Over two weeks, the House will vote on individual bills and several larger legislative packages, some with bipartisan support and some that are likely to be contentious.
Dozens of bills passed the House already last week and a 50-bill Senate package, which passed out of the Senate Finance Committee in April, is expected to hit the floor this summer.
Included in the House bills are proposals to increase treatment options, repay student loans for those who work in substance use disorder treatment, establish a database of the nation’s efforts to address opioid issues, and encourage the National Institutes of Health to increase research on nonaddictive pain medications.
Others include sharing best practices for operating recovery housing, improving opioid medication disposal and packaging, and expanding oversight of opioid prescribing. Many were the topic of hearings held by the House Energy and Commerce Committee this spring.
Some bills directly affect providers and treatment options, including Jessie’s Law, which requires the U.S. Department of Health and Human Services to develop standards regarding provider awareness of a patient’s history of opioid addiction. Also, the Overdose Prevention and Patient Safety Act aligns federal privacy standards for substance use disorder more closely with HIPAA standards. Another bill allows hospice workers to dispose of a deceased patient’s unused medication.

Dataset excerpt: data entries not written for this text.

Record assessed (policy : IntegrityPolicy) (c : IntegrityContext) (a : IntegrityAssessment) : Prop := {
  as_checks : mapM (fun check => check c) (checks policy) = Ok (ia_results a);
  as_answers : Forall2 (fun k r => ir_check r = k /\ (ir_status r = PASSED <-> required_meaning policy c k)) every_check (ia_results a);
  as_blocking : ia_blocking_checks a = map ir_check (List.filter (blocks policy) (ia_results a));
  as_admission : ia_admission a = if nonempty (ia_blocking_checks a) then QUARANTINED else ADMITTED;
  as_quality : ia_quality_status a = if nonempty (ia_blocking_checks a) then FAILED else PASSED
}.

Lemma evaluate_assessed sha256_hex policy c : valid_integrity_policy policy -> valid_context c ->
  exists a, evaluate sha256_hex policy c = Ok a /\ assessed policy c a.
Proof.
  intros VP VC. destruct (checks_answer policy c (valid_context_facts c VC) (valid_policy_facts policy VP)) as (results & Hm & Ha).
  unfold evaluate. rewrite Hm. cbn [bind].
  match goal with |- context [content_hash sha256_hex ?v] => destruct (content_hash_total sha256_hex v) as [t ->] end.
  { cbn [freezable forallb snd]. rewrite !forallb_freezable; [reflexivity | reflexivity |].
    intros r. unfold result_to_dict. cbn [freezable forallb snd]. now rewrite freezable_thaw. }
  cbn [bind]. eexists; split; [reflexivity|]. split; try reflexivity; assumption.
Qed.

Lemma not_blocked policy c a r : assessed policy c a -> ia_admission a = ADMITTED -> In r (ia_results a) -> blocks policy r = false.
Proof.
  intros A H Hin. rewrite (as_admission _ _ _ A), (as_blocking _ _ _ A) in H.
  destruct (List.filter (blocks policy) (ia_results a)) as [|x l] eqn:E; [|discriminate].
  apply filter_nil in E. rewrite List.Forall_forall in E. auto.
Qed.

Lemma filter_map_agree {A B} (f : A -> B) (p : A -> bool) (q : B -> bool) l :
  (forall x, In x l -> q (f x) = p x) -> map f (List.filter p l) = List.filter q (map f l).
Proof.
  intros H. induction l as [|x l IH]; cbn [List.filter map]; [reflexivity|].
  rewrite (H x) by (now left). rewrite <- IH by (intros; apply H; now right). now destruct (p x).
Qed.

Lemma assessed_checks policy c a : assessed policy c a -> map ir_check (ia_results a) = every_check.
Proof.
  intros A. pose proof (as_answers _ _ _ A) as F2. induction F2 as [|k r ks rs [H _] _ IH]; cbn [map]; congruence.
Qed.

Lemma assessed_inj policy c a r r' : assessed policy c a -> In r (ia_results a) -> In r' (ia_results a) ->
  ir_check r = ir_check r' -> r = r'.
Proof.
  intros A. apply NoDup_map_inj. rewrite (assessed_checks _ _ _ A). apply (bool_decide_unpack (NoDup _)). vm_compute. exact I.
Qed.

(** What blocks: each check at most once, in the order of the checks, only
    because it is not met, and whenever it is required and not met. *)
Lemma blocking_checks policy c a : assessed policy c a ->
  ia_blocking_checks a = List.filter (fun k => bool_decide (k ∈ ia_blocking_checks a)) every_check /\
  (forall k, In k (ia_blocking_checks a) -> ~ required_meaning policy c k) /\
  (forall k, In k (ip_required_checks policy) -> In k (ia_blocking_checks a) <-> ~ required_meaning policy c k).
Proof.
  intros A. pose proof (as_answers _ _ _ A) as F2.
  assert (Hin : forall r, In r (ia_results a) -> In (ir_check r) (ia_blocking_checks a) <-> blocks policy r = true).
  { intros r Hr. rewrite (as_blocking _ _ _ A), in_map_iff. split.
    - intros (r' & Ek & Hr'). apply filter_In in Hr' as [Hr' B]. now rewrite <- (assessed_inj _ _ _ r' r A Hr' Hr Ek).
    - intros B. exists r. split; [reflexivity | now apply filter_In]. }
  assert (Hsound : forall k, In k (ia_blocking_checks a) -> ~ required_meaning policy c k).
  { intros k Hk M. assert (Hk' := Hk). rewrite (as_blocking _ _ _ A) in Hk'. apply in_map_iff in Hk' as (r & <- & Hr).
    apply filter_In in Hr as [Hr B]. destruct (Forall2_In_r _ _ _ r F2 Hr) as (k0 & _ & E & Hs). rewrite E in M.
    unfold blocks in B. rewrite (proj2 Hs M) in B. discriminate. }
  split; [|split; [exact Hsound|]].
  - rewrite <- (assessed_checks _ _ _ A). rewrite (as_blocking _ _ _ A) at 1. apply filter_map_agree. intros r Hr.
    apply eq_true_iff_eq. rewrite bool_decide_eq_true, list_elem_of_In. now apply Hin.
  - intros k Hk. split; [apply Hsound|]. intros N.
    destruct (Forall2_In_l _ _ _ k F2 (every_check_complete k)) as (r & Hr & <- & Hs). apply Hin; [exact Hr|].
    unfold blocks. rewrite (bool_decide_true (ir_check r ∈ _)) by now apply list_elem_of_In.
    destruct (ir_status r); [tauto | reflexivity | reflexivity].
Qed.

(** C9: Fail closed.  For a valid policy and a context around a built frame
    the state machine always answers, with all eighteen checks in order.  An
    admitted frame meets every required check: its sources are present and
    fresh, its bar follows the previous one, its sequences advance, its clocks
    agree, the decision is in time, the book is fresh and uncrossed, the symbol
    trades, the history is covered, the return is no outlier and the basis and
    the secondary price are within bounds.  A frame is quarantined exactly when
    something blocks; the blocking checks are listed once each in the order of
    the checks, are all unmet, and include every required one that is unmet.
    When the policy requires every check, as the official one does, a frame is
    admitted exactly when all are met, and otherwise the unmet ones are listed. *)
Theorem integrity_admits_exactly sha256_hex policy c (VP : valid_integrity_policy policy) (VC : valid_context c) :
  exists a, evaluate sha256_hex policy c = Ok a /\ map ir_check (ia_results a) = every_check /\
    (ia_quality_status a = PASSED <-> ia_admission a = ADMITTED) /\
    (ia_admission a = ADMITTED -> forall k, In k (ip_required_checks policy) -> required_meaning policy c k) /\
    (ia_admission a = QUARANTINED <-> ia_blocking_checks a <> []) /\
    ia_blocking_checks a = List.filter (fun k => bool_decide (k ∈ ia_blocking_checks a)) every_check /\
    (forall k, In k (ia_blocking_checks a) -> ~ required_meaning policy c k) /\
    (forall k, In k (ip_required_checks policy) -> In k (ia_blocking_checks a) <-> ~ required_meaning policy c k) /\
    ((forall k, In k (ip_required_checks policy)) ->
     ia_admission a = ADMITTED <-> forall k, required_meaning policy c k).
Proof.
  destruct (evaluate_assessed sha256_hex policy c VP VC) as (a & Ha & A). exists a. split; [exact Ha|].
  pose proof (as_answers _ _ _ A) as F2. destruct (blocking_checks _ _ _ A) as (B1 & B2 & B3).
  assert (Hreq : ia_admission a = ADMITTED -> forall k, In k (ip_required_checks policy) -> required_meaning policy c k).
  { intros H k Hk. destruct (Forall2_In_l _ _ _ k F2 (every_check_complete k)) as (r & Hr & Ek & Hs). apply Hs.
    pose proof (not_blocked _ _ _ _ A H Hr) as B. unfold blocks in B. rewrite Ek in B.
    rewrite (bool_decide_true (k ∈ _)) in B by now apply list_elem_of_In. rewrite andb_true_r in B. bool_prop.
    destruct (ir_status r); congruence. }
  split; [exact (assessed_checks _ _ _ A)|split; [|split; [exact Hreq|split; [|split; [exact B1|split; [exact B2|split; [exact B3|]]]]]]].
  - rewrite (as_quality _ _ _ A), (as_admission _ _ _ A). destruct (nonempty _); split; congruence.
  - rewrite (as_admission _ _ _ A). destruct (ia_blocking_checks a); cbn [nonempty]; split; congruence.
  - intros Hall. split; [auto|]. intros H. rewrite (as_admission _ _ _ A), (as_blocking _ _ _ A).
    rewrite (proj2 (filter_nil _ _)); [reflexivity|]. apply List.Forall_forall. intros r Hr.
    destruct (Forall2_In_r _ _ _ r F2 Hr) as (k & _ & _ & Hs). unfold blocks. rewrite (proj2 Hs (H k)). reflexivity.
Qed.

Definition history_check (k : IntegrityCheck) : bool :=
  match k with MISSING_INTERVAL | HISTORICAL_COVERAGE | CLOSE_RETURN_OUTLIER => true | _ => false end.

Lemma by_check_In results k r : by_check results k = Some r -> In r results /\ ir_check r = k.
Proof.
  unfold by_check. intros H. apply find_some in H as [Hin Hb]. apply in_rev in Hin. split; [exact Hin | now bool_prop].
Qed.

(** A warm-up is only a lack of history.  An assessment that the program
    takes for an expected warm-up is a quarantine in which no check failed,
    every check that is not about history passed, and the bar either is the
    first one or follows the previous one. *)
Theorem warmup_is_lack_of_history sha256_hex policy c a (VP : valid_integrity_policy policy) (VC : valid_context c)
    (Hall : forall k, In k (ip_required_checks policy)) (E : evaluate sha256_hex policy c = Ok a)
    (W : is_expected_warmup a = true) :
  ia_admission a = QUARANTINED /\ Forall (fun r => ir_status r <> FAILED) (ia_results a) /\
  (forall k, history_check k = false -> required_meaning policy c k) /\
  (ic_previous_bar_close_at c = None \/ interval_contiguous c).
Proof.
  destruct (evaluate_assessed sha256_hex policy c VP VC) as (a' & Ha & A). rewrite E in Ha. injection Ha as <-.
  pose proof (as_answers _ _ _ A) as F2. unfold is_expected_warmup in W. apply andb_true_iff in W as [W1 W2].
  rewrite (as_admission _ _ _ A), W1. split; [reflexivity|]. rewrite forallb_forall in W2.
  pose proof (fun r r' => assessed_inj policy c a r r' A) as Huniq.
  (* Every blocker is a history check that does not apply. *)
  assert (Hb : forall r, In r (ia_results a) -> ir_status r = PASSED \/ (ir_status r = NOT_APPLICABLE /\ history_check (ir_check r) = true)).
  { intros r Hr. destruct (blocks policy r) eqn:B.
    - right. assert (Hin : In (ir_check r) (ia_blocking_checks a)).
      { rewrite (as_blocking _ _ _ A). apply in_map, filter_In. auto. }
      specialize (W2 _ Hin). destruct (by_check (ia_results a) (ir_check r)) as [r'|] eqn:Eb; [|discriminate].
      apply by_check_In in Eb as [Hr' Ek]. rewrite (Huniq r' r Hr' Hr Ek) in W2. bool_prop. split; [assumption|].
      match goal with H : ir_reason_code r ∈ _ |- _ => revert H end.
      destruct (ir_check r); cbn [expected_reasons history_check]; try reflexivity; intros Hx; now apply not_elem_of_nil in Hx.
    - left. unfold blocks in B. rewrite (bool_decide_true (ir_check r ∈ _)) in B by now apply list_elem_of_In.
      rewrite andb_true_r in B. bool_prop. destruct (ir_status r); congruence. }
  split; [|split].
  - apply List.Forall_forall. intros r Hr. destruct (Hb r Hr) as [H|[H _]]; congruence.
  - intros k Hk. destruct (Forall2_In_l _ _ _ k F2 (every_check_complete k)) as (r & Hr & Ek & Hs). apply Hs.
    destruct (Hb r Hr) as [H|[_ H]]; [exact H | congruence].
  - destruct (ic_previous_bar_close_at c) as [t|] eqn:Et; [right | now left].
    pose proof (as_checks _ _ _ A) as Hm. unfold checks in Hm. cbn [mapM] in Hm.
    apply bind_Ok in Hm as (r0 & _ & Hm). apply bind_Ok in Hm as (rs & Hm & Er). apply bind_Ok in Hm as (r1 & H1 & Hm).
    apply bind_Ok in Hm as (rs' & _ & Ers). injection Ers as <-. injection Er as Er.
    assert (Hin : In r1 (ia_results a)) by (rewrite <- Er; cbn; auto).
    destruct (missing_interval_spec c (valid_context_facts c VC)) as (r & Hr & Ek & Hs). rewrite Hr in H1. injection H1 as <-.
    apply Hs. destruct (Hb r Hin) as [H|[H _]]; [exact H|]. exfalso. unfold _missing_interval in Hr. rewrite Et in Hr.
    assert (Hst : forall k s reason d, _result k s reason d = Ok r -> ir_status r = s).
    { intros k s reason d Hx. unfold _result, IntegrityResult_post_init in Hx. py_inv. reflexivity. }
    destruct (negb _); apply Hst in Hr; congruence.
Qed.

(** ** A concrete assessment *)

Definition sample_reference (id : string) (rk : ReferenceKind) (price : Z) : ObservedMarketEvent :=
  sample_event id REFERENCE_PRICE 60000 60050 3 (ReferencePayload
    {| rp_reference_kind := rk; rp_instrument := "BTC"; rp_price := dint price; rp_source_event_id := id;
       rp_source_quantity := None; rp_source_side := None; rp_source_bid := None; rp_source_ask := None;
       rp_source_published_at := None; rp_source_engine_at := None |}).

Many of the bills address drug interdiction and trafficking. Representative Mike Bishop (R-Mich.) proposed new requirements for U.S. Postal Service and Customs and Border Protection to prevent the transfer of opioids through the mail by requiring electronic tracking data about the contents.

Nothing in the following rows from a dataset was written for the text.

Lemma advance_total s status ty t p items ch :
  state_facts s -> freeze_json p = Ok (JObj items) ->
  dotted ty = true -> is_utc t = true -> instant (rs_changed_at s) <= instant t -> sound_changes (rs_gap s) status t ch ->
  exists s', _advance s status ty t p ch = Ok s' /\ state_facts s' /\ rs_gap s' = rs_gap s /\
    rs_experiment_id s' = rs_experiment_id s /\ rs_status s' = status /\ rs_changed_at s' = t /\
    rs_dispatched_through_sequence s' = ch_sequence ch.
Proof.
  intros F Hj Hty Ut Hle (Ha & Hf & Hd & Hs). pose proof F as [F1 F2 [F3 F4] [F5 F6] F7 _ _ _ F11].
  set (s' := {|
    rs_recovery_id := rs_recovery_id s; rs_experiment_id := rs_experiment_id s; rs_gap := rs_gap s; rs_status := status;
    rs_attempt := ch_attempt ch; rs_source_hash := ch_source_hash ch; rs_failure_reason := ch_failure_reason ch;
    rs_started_at := rs_started_at s; rs_changed_at := t; rs_completed_at := ch_completed_at ch;
    rs_version := rs_version s + 1;
    rs_events := rs_events s ++ [{| tr_sequence := rs_version s + 1; tr_event_type := ty; tr_event_at := t; tr_payload := JObj items |}];
    rs_dispatched_through_sequence := ch_sequence ch; rs_dispatched_through_event_id := ch_event_id ch |}).
  assert (P : state_facts s').
  { split; cbn [s' rs_recovery_id rs_experiment_id rs_gap rs_status rs_attempt rs_source_hash rs_failure_reason rs_started_at
      rs_changed_at rs_completed_at rs_version rs_events rs_dispatched_through_sequence rs_dispatched_through_event_id];
      try assumption; try lia; auto.
    - destruct status; cbn in Hs |- *; try assumption; [|contradiction]. destruct Hs as (Hc & Hq & Hh).
      split; [|auto]. exists t. repeat split; try assumption. apply dt_eqb_refl.
    - destruct status; cbn; try assumption. contradiction.
    - apply (history_append s s' _ F11 eq_refl eq_refl); [reflexivity..|]. exact Hle. }
  exists s'. split; [|split; [exact P | repeat split]]. unfold _advance.
  pass; [now apply _require_utc_Ok|]. pass; [now apply Z.ltb_ge|]. pass; [unfold _payload, object_payload; rewrite Hj; reflexivity|]. cbn beta.
  pass; [apply transition_total; [lia | exact Hty | exact Ut] | apply state_facts_valid, P].
Qed.

(** Every cursor recorded in turn. *)
Fixpoint dispatch_all (s : RecoveryState) (cs : list MarketCursor) (t : datetime) : result RecoveryState :=
  match cs with
  | [] => Ok s
  | c :: cs' => let* s' := record_dispatch s c t in dispatch_all s' cs' t
  end.

Record open_state (g : GapRange) (t : datetime) (status : RecoveryStatus) (s : RecoveryState) : Prop := {
  os_facts : state_facts s;
  os_gap : rs_gap s = g;
  os_changed : rs_changed_at s = t;
  os_status : rs_status s = status
}.

Lemma dispatch_total g t t' s c : open_state g t' BACKFILLING s -> is_utc t = true -> instant t' <= instant t -> cursor_on g c ->
  mc_sequence c = expected_sequence s -> mc_sequence c <= gr_end_sequence_exclusive g ->
  exists s', record_dispatch s c t = Ok s' /\ open_state g t BACKFILLING s' /\ rs_dispatched_through_sequence s' = Some (mc_sequence c).
Proof.
  intros [F <- <- St] Ut Hle [Vc C1 C2 C3 C4 C5] Hsq Hend. pose proof (cursor_valid_facts c Vc) as Fc.
  pose proof (sound_no_change s t F ltac:(congruence) ltac:(congruence)) as (S1 & S2 & S3 & S4). rewrite St in S4. cbn in S1, S2, S4.
  pose proof (sf_dispatched s F) as D.
  assert (Hb : gr_start_sequence (rs_gap s) <= expected_sequence s)
    by (unfold expected_sequence; destruct (rs_dispatched_through_sequence s), (rs_dispatched_through_event_id s); lia || contradiction).
  eassert (E : record_dispatch s c t = _).
  { unfold record_dispatch. pass; [now rewrite St|]. pass.
    { now rewrite C1, C2, C3, C4, C5, (sf_experiment s F), Z.eqb_refl, !bool_decide_true. }
    pass; [now rewrite Hsq, Z.eqb_refl, (proj2 (Z.ltb_ge _ _)) by lia | reflexivity]. }
  rewrite E. edestruct (advance_total s BACKFILLING "market_recovery.dispatch_progressed" t) as (s' & H & Fs & G & _ & St' & Ch & Th);
    [exact F | | reflexivity | exact Ut | exact Hle | | exists s'; split; [exact H | split; [split; assumption | exact Th]]].
  - cbn. unfold utc_iso. rewrite (cf_close_utc c Fc). reflexivity.
  - split; [exact S1|]. split; [exact S2|]. split; [|exact S4]. cbn. split; [lia | apply Fc].
Qed.

Lemma dispatch_all_total g t cs : is_utc t = true -> Forall (cursor_on g) cs -> forall s t',
  open_state g t' BACKFILLING s -> instant t' <= instant t ->
  map mc_sequence cs = zrange (expected_sequence s) (length cs) ->
  expected_sequence s + Z.of_nat (length cs) <= gr_end_sequence_exclusive g + 1 ->
  exists s' t'', dispatch_all s cs t = Ok s' /\ open_state g t'' BACKFILLING s' /\ instant t'' <= instant t /\
    expected_sequence s' = expected_sequence s + Z.of_nat (length cs).
Proof.
  intros Ut. induction 1 as [|c cs Hc _ IH]; intros s t' O Ht Hsq Hend; cbn [dispatch_all length map] in *.
  - exists s, t'. repeat split; try assumption; try apply O. lia.
  - rewrite zrange_S in Hsq. injection Hsq as Hsq Hrest.
    destruct (dispatch_total g t t' s c O Ut Ht Hc Hsq ltac:(lia)) as (s1 & H1 & O1 & Th). rewrite H1. cbn [bind].
    assert (E : expected_sequence s1 = expected_sequence s + 1) by (unfold expected_sequence at 1; rewrite Th; lia).
    destruct (IH s1 t O1 ltac:(lia)) as (s' & t'' & H' & O' & Ht' & E'); [now rewrite E | lia|].
    exists s', t''. repeat split; try assumption; try apply O'. lia.
Qed.

Lemma create_total rid g t : gap_facts g -> rid <> 0 -> gr_experiment_id g <> 0 -> is_utc t = true ->
  exists s, recovery_create rid (gr_experiment_id g) g t = Ok s /\ open_state g t DETECTED s /\ expected_sequence s = gr_start_sequence g.
Proof.
  intros G Hr He Ut. destruct (freeze_dict_total [("experiment_id", PUuid (gr_experiment_id g)); ("venue", PStr (gr_venue g)); ("stream", PStr (gr_stream g));
   ("symbol", PStr (gr_symbol g)); ("timeframe", PStr (gr_timeframe g)); ("start_sequence", PInt (gr_start_sequence g));
   ("end_sequence_exclusive", PInt (gr_end_sequence_exclusive g)); ("start_open_at", PTime (gr_start_open_at g));
   ("end_open_at_exclusive", PTime (gr_end_open_at_exclusive g)); ("interval_seconds", PInt (gr_interval g / 1000000));
   ("missing_count", PInt (missing_count g))]) as [items Hj].
  { cbn. now rewrite (gf_start_utc g G), (gf_end_utc g G). }
  set (event := {| tr_sequence := 1; tr_event_type := "market_recovery.detected"; tr_event_at := t; tr_payload := JObj items |}).
  assert (He' : RecoveryTransition_post_init event = Ok event).
  { apply transition_total; [lia | reflexivity | exact Ut]. }
  set (s := {|
    rs_recovery_id := rid; rs_experiment_id := gr_experiment_id g; rs_gap := g; rs_status := DETECTED; rs_attempt := 0;
    rs_source_hash := None; rs_failure_reason := None; rs_started_at := t; rs_changed_at := t; rs_completed_at := None;
    rs_version := 1; rs_events := [event]; rs_dispatched_through_sequence := None; rs_dispatched_through_event_id := None |}).
  assert (P : state_facts s).
  { split; cbn; try reflexivity; try lia; auto. now apply (history_open s event). }
  exists s. split; [|split; [split; [exact P | reflexivity..] | reflexivity]].
  unfold recovery_create. pass; [now apply _require_utc_Ok|]. pass; [now rewrite (proj2 (Z.eqb_neq _ _) Hr), (proj2 (Z.eqb_neq _ _) He)|].
  pass; [now rewrite Z.eqb_refl|]. pass; [unfold _payload, object_payload, gap_to_dict; rewrite Hj; reflexivity|]. cbn beta.
  pass; [exact He' | apply state_facts_valid, P].
Qed.

Lemma begin_total g t t' s : open_state g t' DETECTED s -> is_utc t = true -> instant t' <= instant t ->
  exists s', begin_backfill s t = Ok s' /\ open_state g t BACKFILLING s' /\ expected_sequence s' = expected_sequence s.
Proof.
  intros [F <- <- St] Ut Hle.
  pose proof (sound_no_change s t F ltac:(congruence) ltac:(congruence)) as (S1 & S2 & S3 & S4). rewrite St in S4. cbn in S1, S2, S3, S4.
  eassert (E : begin_backfill s t = _) by (unfold begin_backfill; pass; [now rewrite St | reflexivity]).
  rewrite E. edestruct (advance_total s BACKFILLING "market_recovery.backfill_started" t) as (s' & H & Fs & G & _ & St' & Ch & Th);
    [exact F | | reflexivity | exact Ut | exact Hle | |
     exists s'; split; [exact H | split; [split; assumption | unfold expected_sequence; rewrite Th, G; reflexivity]]];
    [reflexivity|].
  split; [cbn; lia|]. split; [exact S2|]. split; [exact S3 | exact S4].
Qed.

Lemma gap_eqb_refl g : gap_eqb g g = true.
Proof. unfold gap_eqb. now rewrite !Z.eqb_refl, !bool_decide_true, !dt_eqb_refl by reflexivity. Qed.

Lemma complete_total g t t' s events batch : open_state g t' BACKFILLING s -> is_utc t = true -> instant t' <= instant t ->
  validate_backfill sha256_hex g events = Ok batch -> bb_events batch = events -> bb_gap batch = g ->
  (forall x, String.length (sha256_hex x) = 64%nat) -> rs_dispatched_through_sequence s = Some (gr_end_sequence_exclusive g) ->
  exists s', complete sha256_hex s batch t = Ok s' /\ open_state g t COMPLETED s'.
Proof.
  intros [F <- <- St] Ut Hle B Be Bg Hh Hth.
  pose proof (sound_no_change s t F ltac:(congruence) ltac:(congruence)) as (S1 & S2 & S3 & S4). rewrite St in S4. cbn in S1, S2, S3, S4.
  assert (Hlen : String.length (bb_content_hash batch) = 64%nat).
  { unfold validate_backfill, content_hash in B. py_inv. apply Hh. }
  eassert (E : complete sha256_hex s batch t = _).
  { unfold complete. pass; [now rewrite St|]. pass; [now rewrite Bg, gap_eqb_refl|]. pass; [rewrite Be; exact B|].
    pass; [now rewrite bool_decide_true|]. pass; [now rewrite bool_decide_true | reflexivity]. }
  rewrite E. edestruct (advance_total s COMPLETED "market_recovery.completed" t) as (s' & H & Fs & G & _ & St' & Ch & Th);
    [exact F | | reflexivity | exact Ut | exact Hle | | exists s'; split; [exact H | split; assumption]]; [reflexivity|].
  split; [exact S1|]. split; [exact S2|]. split; [exact S3|]. cbn. split; [reflexivity|]. split; [exact Hth|]. eauto.
Qed.

(** ** The properties *)

(** C17: A validated backfill of deliverable bars closes the gap that was
    detected: the cursor that refused the candidate advances through every
    event of the batch and then through the candidate, over exactly the
    missing sequence numbers, bar by bar without a hole. *)
Theorem backfill_closes_gap c candidate g events batch :
  MarketCursor_post_init c = Ok c -> detect_closed_bar_gap c candidate = Ok (Some g) ->
  validate_backfill sha256_hex g events = Ok batch -> Forall (deliverable (gr_interval g)) events ->
  valid_event candidate -> timely candidate ->
  is_ok (advance_closed_bar c candidate) = false /\
  exists cs, advance_trace c (events ++ [candidate]) = Ok cs /\ Forall (cursor_on g) cs /\
    map mc_sequence cs = missing_sequences g ++ [gr_end_sequence_exclusive g] /\
    map (fun c' => instant (mc_bar_close_at c')) cs =
      map (fun i => instant (gr_start_open_at g) + gr_interval g * i) (zrange 1 (S (length events))).
Proof.
  intros Vc D B Hev Ve Te. split.
  - pose proof (detect_detected _ _ _ D) as [Vg _ [Hs _] (bar & Hb & Hst & Hcl & Hsq & Ho) _]. apply valid_gap_facts in Vg.
    destruct (advance_closed_bar c candidate) as [c'|e] eqn:A; [|reflexivity]. exfalso.
    unfold advance_closed_bar in A. rewrite Hb, Hsq in A. cbn [of_option bind] in A. py_inv. bool_prop. pose proof (gf_sequences g Vg). lia.
  - destruct (gap_trace sha256_hex c candidate g events batch Vc D B Hev Ve Te) as (cs & H1 & H2 & _ & H3 & H4). eauto 6.
Qed.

As for the more contentious proposals, H.R. 2851, which establishes a new schedule under the Controlled Substances Act for synthetic compounds and adds 13 fentanyl compounds to the new schedule, was supported by many law enforcement groups but has also been criticized as too broadly expanding criminal penalties and inhibiting drug research.
The bill, sponsored by Representative John Katko (R-N.Y.), passed the House on Friday. Some Democrats claim the bills do not go far enough to address the crisis, and emphasized funding for community mental health and addiction centers. Similarly, some groups have criticized H.R. 5797 for its proposal to partially repeal the Institutions for Mental Diseases exclusion for adult Medicaid beneficiaries with opioid use disorder, saying that the bill does not go far enough.
The House bills do not include legislation that dictates the number of days pain medication can be prescribed, leaving it up to the states, while the Senate proposal includes a three-day prescribing limit.
If the Senate passes its opioids package, the chambers are expected to go to conference to resolve differences in the bills.
Abbie Gruwell is the policy director for human services in NCSL's State-Federal Affairs team in Washington, D.C.